The book has three narrators; the patient, Janus; the visitor, John; and an omniscient narrator who sets the scene, and provides comment and background. In the event you think this might make for a difficult read, quite the opposite is true. This book readily flows along, carried forward by the author’s eloquent and descriptive prose style. The reader eagerly moves from story to story, each one introduced by a dialog between the patient and visitor. Poleskie writes with a rich and full vocabulary, in the manner of such European authors as Bruno Schulz and Witold Gombrowicz, and with the dark praise of obscurity and failure found in Fernando Pessoa.

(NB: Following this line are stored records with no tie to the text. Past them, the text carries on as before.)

(* ===== verification/CLib.v ===== *)
(** The parts of the C library and of the x86-64 ABI the program relies on:
    NUL-terminated strings, [isspace], [strtoll], [strtod], the ["%.24g"]
    conversion of [snprintf], and IEEE binary64/binary32 arithmetic with its
    bit patterns.  Floating point is the standard library's [SpecFloat]
    (integers only, no primitive floats), instantiated at 53/1024 and 24/128.
    The sign of a NaN is not represented. *)
From S2P Require Import Prelude.
From S2P Require Import StrBuild.
From Stdlib Require Import Floats.SpecFloat.
Local Open Scope Z_scope.

(** * Strings *)

Fixpoint take_while (p : ascii -> bool) (s : bytes) : bytes :=
  match s with
  | [] => []
  | c :: s' => if p c then c :: take_while p s' else []
  end.

Fixpoint drop_while (p : ascii -> bool) (s : bytes) : bytes :=
  match s with
  | [] => []
  | c :: s' => if p c then drop_while p s' else s
  end.

(** The C string that starts at the beginning of a buffer. *)
Definition c_str (s : bytes) : bytes := take_while (fun c => negb (c =c c_nul)) s.

Definition isspace (c : ascii) : bool :=
  (c =c c_space) || (c =c c_tab) || (c =c c_lf) || (c =c c_vt) || (c =c c_ff) || (c =c c_cr).

(** An optional leading sign: is it a minus, and the text after it. *)
Definition split_sign (s : bytes) : bool * bytes :=
  match s with
  | c :: s' => if c =c "-" then (true, s') else if c =c "+" then (false, s') else (false, s)
  | [] => (false, [])
  end.

(** * strtoll, base 10

    Value, offset of [*endptr], and whether [errno] became [ERANGE]. *)

Definition int64_min : Z := - 2 ^ 63.
Definition int64_max : Z := 2 ^ 63 - 1.

Definition strtoll (buf : bytes) : Z * nat * bool :=
  let s := c_str buf in
  let r := drop_while isspace s in
  let '(neg, r') := split_sign r in
  let ds := take_while is_digit r' in
  match ds with
  | [] => (0, 0%nat, false)
  | _ =>
      let endp := (length s - length r' + length ds)%nat in
      let v := if neg then - dec_value ds else dec_value ds in
      if v <? int64_min then (int64_min, endp, true)
      else if int64_max <? v then (int64_max, endp, true)
      else (v, endp, false)
  end.

(** * IEEE 754 *)

Abbreviation double := spec_float.

Definition d_add : double -> double -> double := SFadd 53 1024.
Definition d_sub : double -> double -> double := SFsub 53 1024.
Definition d_mul : double -> double -> double := SFmul 53 1024.
Definition d_div : double -> double -> double := SFdiv 53 1024.
Definition d_of_Z (z : Z) : double := binary_normalize 53 1024 z 0 false.
Definition d_nan : double := S754_nan.
Definition d_zero : double := S754_zero false.
Definition d_one : double := d_of_Z 1.

(** Conversion to an integer type: truncation towards zero; [None] for a NaN
    or an infinity (undefined behaviour in C++). *)
Definition d_trunc (x : double) : option Z :=
  match x with
  | S754_zero _ => Some 0
  | S754_finite s m e =>
      let a := if 0 <=? e then Z.pos m * 2 ^ e else Z.pos m / 2 ^ (- e) in
      Some (if s then - a else a)
  | _ => None
  end.

(** The conversions of a [double] to a 64-bit integer that x86-64 code
    performs ([cvttsd2si], and the two-range sequence for [uint64_t]); they
    agree with C++ wherever it defines the result. *)
Definition d_to_i64 (x : double) : Z :=
  match d_trunc x with
  | Some z => if (int64_min <=? z) && (z <=? int64_max) then z else int64_min
  | None => int64_min
  end.

Definition d_to_u64 (x : double) : Z :=
  match d_trunc x with
  | Some z =>
      if (int64_min <=? z) && (z <=? int64_max) then u64 z
      else if int64_max <? z then (if z <? 2 ^ 64 then z else 0)
      else 2 ^ 63
  | None => match x with S754_infinity false => 0 | _ => 2 ^ 63 end
  end.

(** [double] to [float] and back. *)
Definition f32_of_double (x : double) : spec_float :=
  match x with
  | S754_finite s m e => binary_normalize 24 128 (if s then Z.neg m else Z.pos m) e s
  | _ => x
  end.
Definition double_of_f32 (x : spec_float) : double :=
  match x with
  | S754_finite s m e => binary_normalize 53 1024 (if s then Z.neg m else Z.pos m) e s
  | _ => x
  end.

(** Bit patterns of a binary format with [mw] stored mantissa bits and [ew]
    exponent bits. *)
Section Bits.
  Context (mw ew : Z).

Definition fl_emin : Z := 3 - 2 ^ (ew - 1) - (mw + 1).

Definition fl_bits (x : spec_float) : Z :=
    let sign (s : bool) : Z := if s then 2 ^ (mw + ew) else 0 in
    match x with
    | S754_zero s => sign s
    | S754_infinity s => sign s + (2 ^ ew - 1) * 2 ^ mw
    | S754_nan => (2 ^ ew - 1) * 2 ^ mw + 2 ^ (mw - 1)
    | S754_finite s m e =>
        if Z.pos m <? 2 ^ mw then sign s + Z.pos m
        else sign s + (e - fl_emin + 1) * 2 ^ mw + (Z.pos m - 2 ^ mw)
    end.

Definition fl_of_bits (b : Z) : spec_float :=
    let s := 2 ^ (mw + ew) <=? b in
    let b' := b mod 2 ^ (mw + ew) in
    let ex := b' / 2 ^ mw in
    let m := b' mod 2 ^ mw in
    if ex =? 0 then
      match m with Z.pos p => S754_finite s p fl_emin | _ => S754_zero s end
    else if ex =? 2 ^ ew - 1 then
      (if m =? 0 then S754_infinity s else S754_nan)
    else
      match m + 2 ^ mw with
      | Z.pos p => S754_finite s p (ex - 1 + fl_emin)
      | _ => S754_nan
      end.
End Bits.

Definition d_bits : double -> Z := fl_bits 52 11.
Definition d_of_bits : Z -> double := fl_of_bits 52 11.
Definition f32_bits : spec_float -> Z := fl_bits 23 8.
Definition f32_of_bits : Z -> spec_float := fl_of_bits 23 8.

(** * strtod *)

Definition is_hex_digit (c : ascii) : bool :=
  is_digit c || ((97 <=? uchar c) && (uchar c <=? 102)) || ((65 <=? uchar c) && (uchar c <=? 70)).
Definition hex_digit_val (c : ascii) : Z :=
  if is_digit c then digit_val c else if 97 <=? uchar c then uchar c - 87 else uchar c - 55.

Definition lower (c : ascii) : ascii :=
  if (65 <=? uchar c) && (uchar c <=? 90) then char_of (uchar c + 32) else c.

(** Length of the case-insensitive prefix [p] of [s], if it is one. *)
Definition has_prefix (p s : bytes) : bool :=
  bool_decide (map lower (take (length p) s) = p).

(** Nearest double to [± m * 10^e10] (ties to even), with the [ERANGE] flag
    glibc sets on overflow and on an inexact subnormal result.  Exponents
    outside [-1500, 1500] cannot change the outcome for the at most 127
    characters the callers pass. *)
Definition dec_exact (m e10 : Z) (x : double) : bool :=
  match x with
  | S754_finite _ p e =>
      let a := m * (if 0 <=? e10 then 10 ^ e10 else 1) * (if 0 <=? e then 1 else 2 ^ (- e)) in
      let b := Z.pos p * (if 0 <=? e then 2 ^ e else 1) * (if 0 <=? e10 then 1 else 10 ^ (- e10)) in
      a =? b
  | _ => false
  end.

Definition d_erange (exact : bool) (x : double) : bool :=
  match x with
  | S754_infinity _ | S754_zero _ => true
  | S754_finite _ p _ => (Z.pos p <? 2 ^ 52) && negb exact
  | S754_nan => false
  end.

Definition dec_to_double (neg : bool) (m e10 : Z) : double * bool :=
  if m =? 0 then (S754_zero neg, false)
  else
    let e := Z.max (-1500) (Z.min 1500 e10) in
    let x :=
      if 0 <=? e then
        match m * 10 ^ e with
        | Z.pos p => binary_round 53 1024 neg p 0
        | _ => S754_nan
        end
      else
        let '(q, e', loc) := SFdiv_core_binary 53 1024 m 0 (10 ^ (- e)) 0 in
        binary_round_aux 53 1024 neg q e' loc in
    (x, d_erange (dec_exact m e x) x).

Definition hex_to_double (neg : bool) (m e2 : Z) : double * bool :=
  match m with
  | Z.pos p =>
      let e := Z.max (-3000) (Z.min 3000 e2) in
      let x := binary_round 53 1024 neg p e in
      let exact := match x with
                   | S754_finite _ q e' =>
                       Z.pos p * 2 ^ (e - Z.min e e') =? Z.pos q * 2 ^ (e' - Z.min e e')
                   | _ => false end in
      (x, d_erange exact x)
  | _ => (S754_zero neg, false)
  end.

(** An exponent part [e[+-]digits]: its value and its length, zero when it is
    not complete. *)
Definition exp_part (mark : ascii) (s : bytes) : Z * nat :=
  match s with
  | c :: s' =>
      if lower c =c mark then
        let '(neg, r) := split_sign s' in
        let ds := take_while is_digit r in
        match ds with
        | [] => (0, 0%nat)
        | _ => ((if neg then - dec_value ds else dec_value ds),
                (1 + (length s' - length r) + length ds)%nat)
        end
      else (0, 0%nat)
  | [] => (0, 0%nat)
  end.

(** Digits with an optional point: the digits, how many follow the point,
    and the length of the text. *)
Definition mantissa (dig : ascii -> bool) (s : bytes) : bytes * Z * nat :=
  let ip := take_while dig s in
  match drop_while dig s with
  | c :: r =>
      if c =c "." then
        let fp := take_while dig r in
        match ip ++ fp with
        | [] => ([], 0, 0%nat)
        | ds => (ds, Z.of_nat (length fp), (length ip + 1 + length fp)%nat)
        end
      else (ip, 0, length ip)
  | [] => (ip, 0, length ip)
  end.

Definition strtod_number (neg : bool) (s : bytes) : option (double * nat * bool) :=
  let hex := has_prefix (lit "0x") s in
  let '(hds, hfrac, hlen) := mantissa is_hex_digit (drop 2 s) in
  if hex && negb (bool_decide (hds = [])) then
    let '(ex, elen) := exp_part "p" (drop (2 + hlen) s) in
    let '(x, er) := hex_to_double neg (radix_value 16 hex_digit_val hds) (ex - 4 * hfrac) in
    Some (x, (2 + hlen + elen)%nat, er)
  else
    let '(ds, frac, len) := mantissa is_digit s in
    match ds with
    | [] => None
    | _ =>
        let '(ex, elen) := exp_part "e" (drop len s) in
        let '(x, er) := dec_to_double neg (dec_value ds) (ex - frac) in
        Some (x, (len + elen)%nat, er)
    end.

(** Characters of the [nan(n-char-sequence)] form. *)
Definition nan_paren (s : bytes) : nat :=
  match s with
  | c :: s' =>
      if c =c "(" then
        let w := take_while (fun c => is_digit c || (c =c "_")
                   || ((97 <=? uchar (lower c)) && (uchar (lower c) <=? 122))) s' in
        match drop (length w) s' with
        | d :: _ => if d =c ")" then (2 + length w)%nat else 0%nat
        | [] => 0%nat
        end
      else 0%nat
  | [] => 0%nat
  end.

Definition strtod (buf : bytes) : double * nat * bool :=
  let s := c_str buf in
  let r := drop_while isspace s in
  let '(neg, r') := split_sign r in
  let pre := (length s - length r')%nat in
  if has_prefix (lit "infinity") r' then (S754_infinity neg, (pre + 8)%nat, false)
  else if has_prefix (lit "inf") r' then (S754_infinity neg, (pre + 3)%nat, false)
  else if has_prefix (lit "nan") r' then (S754_nan, (pre + 3 + nan_paren (drop 3 r'))%nat, false)
  else
    match strtod_number neg r' with
    | Some (x, n, er) => (x, (pre + n)%nat, er)
    | None => (d_zero, 0%nat, false)
    end.

(** * snprintf "%.24g" *)

(** [floor (log10 (num / den))], found by search from [x] downwards. *)
Fixpoint dec_exponent (fuel : nat) (num den x : Z) : Z :=
  match fuel with
  | O => x
  | S fuel' =>
      let ok := if 0 <=? x then 10 ^ x * den <=? num else den <=? num * 10 ^ (- x) in
      if ok then x else dec_exponent fuel' num den (x - 1)
  end.

(** Division rounding half to even. *)
Definition div_half_even (a b : Z) : Z :=
  let q := a / b in
  let r := a mod b in
  if 2 * r <? b then q else if b <? 2 * r then q + 1 else if Z.even q then q else q + 1.

Definition pad_left (n : nat) (s : bytes) : bytes := replicate (n - length s) "0"%char ++ s.

Definition strip_zeros (s : bytes) : bytes := rev (drop_while (fun c => c =c "0") (rev s)).

Definition frac_part (s : bytes) : bytes :=
  match strip_zeros s with [] => [] | f => "."%char :: f end.

Definition fmt_g24 (x : double) : bytes :=
  match x with
  | S754_nan => lit "nan"
  | S754_infinity s => lit (if s then "-inf" else "inf")
  | S754_zero s => lit (if s then "-0" else "0")
  | S754_finite s m e =>
      let num := Z.pos m * (if 0 <=? e then 2 ^ e else 1) in
      let den := if 0 <=? e then 1 else 2 ^ (- e) in
      let x0 := dec_exponent 700 num den 310 in
      let k := 23 - x0 in
      let q0 := if 0 <=? k then div_half_even (num * 10 ^ k) den
                else div_half_even num (den * 10 ^ (- k)) in
      let '(q, ex) := if q0 =? 10 ^ 24 then (10 ^ 23, x0 + 1) else (q0, x0) in
      let ds := uint_str q in
      let body :=
        if (ex <? -4) || (24 <=? ex) then
          take 1 ds ++ frac_part (drop 1 ds) ++ lit "e" ++ lit (if ex <? 0 then "-" else "+")
            ++ pad_left 2 (uint_str (Z.abs ex))
        else if ex <? 0 then lit "0" ++ frac_part (replicate (Z.to_nat (- ex - 1)) "0"%char ++ ds)
        else take (Z.to_nat (ex + 1)) ds ++ frac_part (drop (Z.to_nat (ex + 1)) ds) in
      (if s then lit "-" else []) ++ body
  end.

The story plots themselves are complex and varied, with names like; Scamming, The King of Jingles, A Six Veil Dance, and Whoopee Loot Bag. The stories are told over twelve months, in twelve chapters, and with a final chapter identified only by an ampersand. As they are revealed the stories provide us with an understanding of the storytellers themselves. We learn how the patient acquired the AIDS virus he is dying from, and how the visitor lost his wife to another women. We learn of lives destroyed by circumstances beyond ones control, and how these lives were put back together, only to be lost again. And we learn how two men antagonistic at first, believing they are complete opposites, can come to love one another, realizing that they are not so different after all.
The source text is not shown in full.